Provided records
(** The constructor: [mSatisfied { false }] is the default member
    initialiser, the other members are copied from the arguments. *)
Definition construct (func : Func) (name : string)
           (reqs : list GuardedFunction) : GuardedFunction :=
  {| mFunction := func; mName := name; mRequirements := reqs;
     mSatisfied := false |}.

Definition createGuardedFunction (f : Func) (name : string)
           (deps : list GuardedFunction) : GuardedFunction :=
  construct f name deps.

(** The object once its callable has been called and holds [c]: the
    member [mFunction] is called in place, in a non-const member function. *)
Definition after_call (t : GuardedFunction) (c : Captures) : GuardedFunction :=
  {| mFunction := holding (mFunction t) c; mName := mName t;
     mRequirements := mRequirements t; mSatisfied := mSatisfied t |}.

(** [bool satisfied() const] and [const char* name() const]. *)
Definition satisfied (t : GuardedFunction) : bool := mSatisfied t.
Definition name (t : GuardedFunction) : string := mName t.

(** ** Member functions as computations on a frame *)

Record Frame := mkFrame {
  this : GuardedFunction;
  world : World;
  entered : nat   (* ghost: how many times [mFunction()] was entered *)
}.

Inductive Result (A : Type) :=
| Done (a : A) (s : Frame)
| Throw (e : Exn) (s : Frame).
Arguments Done {A} a s.
Arguments Throw {A} e s.

Definition Method (A : Type) := Frame -> Result A.

Definition ret {A} (a : A) : Method A := fun s => Done a s.

Definition bind {A B} (m : Method A) (k : A -> Method B) : Method B :=
  fun s => match m s with
           | Done a s' => k a s'
           | Throw e s' => Throw e s'
           end.

Notation "x <- m ;; k" := (bind m (fun x => k))
  (at level 61, m at next level, right associativity).
Notation "m ;;; k" := (bind m (fun _ => k))
  (at level 61, right associativity).

(** Read a member of [*this]. *)
Definition member {A} (field : GuardedFunction -> A) : Method A :=
  fun s => Done (field (this s)) s.

(** [std::cout << s]. *)
Definition write (s : string) : Method unit :=
  fun fr => Done tt {| this := this fr; world := put_cout (world fr) s;
                       entered := entered fr |}.

(** [mFunction();] the member is called in place, so what it holds after
    the call stays in the object; a throw leaves by [Throw], nothing
    catches it. *)
Definition call_mFunction : Method unit :=
  fun fr => match call (mFunction (this fr)) (world fr) with
            | Returned c w' =>
                Done tt {| this := after_call (this fr) c; world := w';
                           entered := S (entered fr) |}
            | Raised e c w' =>
                Throw e {| this := after_call (this fr) c; world := w';
                           entered := S (entered fr) |}
            end.

(** [mSatisfied = b;] *)
Definition assign_mSatisfied (b : bool) : Method unit :=
  fun fr =>
    let t := this fr in
    Done tt {| this := {| mFunction := mFunction t; mName := mName t;
                          mRequirements := mRequirements t;
                          mSatisfied := b |};
               world := world fr; entered := entered fr |}.

(** The last literal of the diagnostic: a backquote and a line feed. *)
Definition backquote_newline : string :=
  String "`"%char (String "010"%char EmptyString).

(** One element of the fold expression, lines 18-20:
    [req.satisfied() || (std::cout << ... , false)]. *)
Definition requirement_met (req : GuardedFunction) : Method bool :=
  if satisfied req then ret true
  else
    write "Dependency `" ;;;
    write (name req) ;;;
    write "` not met. Blocking `" ;;;
    blocked <- member mName ;;
    write blocked ;;;
    write backquote_newline ;;;
    ret false.

(** The comma fold over the pack, left to right; each element does
    [allMet &= ...], whose right operand is evaluated whatever [allMet]
    is. *)
Fixpoint fold_requirements (reqs : list GuardedFunction) (allMet : bool)
  : Method bool :=
  match reqs with
  | [] => ret allMet
  | req :: rest =>
      met <- requirement_met req ;;
      fold_requirements rest (allMet && met)
  end.

(** [void operator()()]. *)
Definition operator_call : Method unit :=
  reqs <- member mRequirements ;;
  allMet <- fold_requirements reqs true ;;
  if allMet then
    call_mFunction ;;;
    assign_mSatisfied true
  else ret tt.

(** The state a call leaves behind, however it completed. *)
Definition frame_of {A} (r : Result A) : Frame :=
  match r with Done _ s => s | Throw _ s => s end.

Definition thrown {A} (r : Result A) : option Exn :=
  match r with Done _ _ => None | Throw e _ => Some e end.

(** [t();] from client code, in world [w]. *)
Definition invoke (t : GuardedFunction) (w : World) : Result unit :=
  operator_call {| this := t; world := w; entered := 0 |}.

(** ** The public interface, one call at a time *)

Inductive Call := CallInvoke | CallSatisfied | CallName.

Inductive Value := VVoid | VBool (b : bool) | VName (n : string).

Definition perform (c : Call) : Method Value :=
  match c with
  | CallInvoke => operator_call ;;; ret VVoid
  | CallSatisfied => b <- member satisfied ;; ret (VBool b)
  | CallName => n <- member name ;; ret (VName n)
  end.

(** A caller that goes on using the object after each call, also after a
    call that threw (the caller caught the fault). *)
Fixpoint perform_all (cs : list Call) (s : Frame) : Frame :=
  match cs with
  | [] => s
  | c :: rest => perform_all rest (frame_of (perform c s))
  end.

(** ** Client code: local variables holding guarded functions

    [Create x f n deps] is [auto x = createGuardedFunction(f, n, deps...);]
    and [Invoke x] is [x();].  The parameters of [createGuardedFunction]
    and of the constructor are taken by value and the tuple stores values:
    the new object receives the values the variables [deps] hold when the
    statement runs. *)

Inductive Stmt :=
| Create (x : string) (f : Func) (n : string) (deps : list string)
| Invoke (x : string).

Definition Store := string -> option GuardedFunction.

Definition no_variables : Store := fun _ => None.

Definition assign (x : string) (t : GuardedFunction) (st : Store) : Store :=
  fun y => if String.eqb x y then Some t else st y.

Fixpoint values_of (st : Store) (xs : list string)
  : option (list GuardedFunction) :=
  match xs with
  | [] => Some []
  | x :: rest =>
      match st x, values_of st rest with
      | Some t, Some ts => Some (t :: ts)
      | _, _ => None
      end
  end.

What the exercise asks
Extract, please, the lines from the start of the entries above through the one with "c; mName := mName t;", both included, reproducing each exactly and adding nothing.

Answer area
(** The constructor: [mSatisfied { false }] is the default member
    initialiser, the other members are copied from the arguments. *)
Definition construct (func : Func) (name : string)
           (reqs : list GuardedFunction) : GuardedFunction :=
  {| mFunction := func; mName := name; mRequirements := reqs;
     mSatisfied := false |}.

Definition createGuardedFunction (f : Func) (name : string)
           (deps : list GuardedFunction) : GuardedFunction :=
  construct f name deps.

(** The object once its callable has been called and holds [c]: the
    member [mFunction] is called in place, in a non-const member function. *)
Definition after_call (t : GuardedFunction) (c : Captures) : GuardedFunction :=
  {| mFunction := holding (mFunction t) c; mName := mName t;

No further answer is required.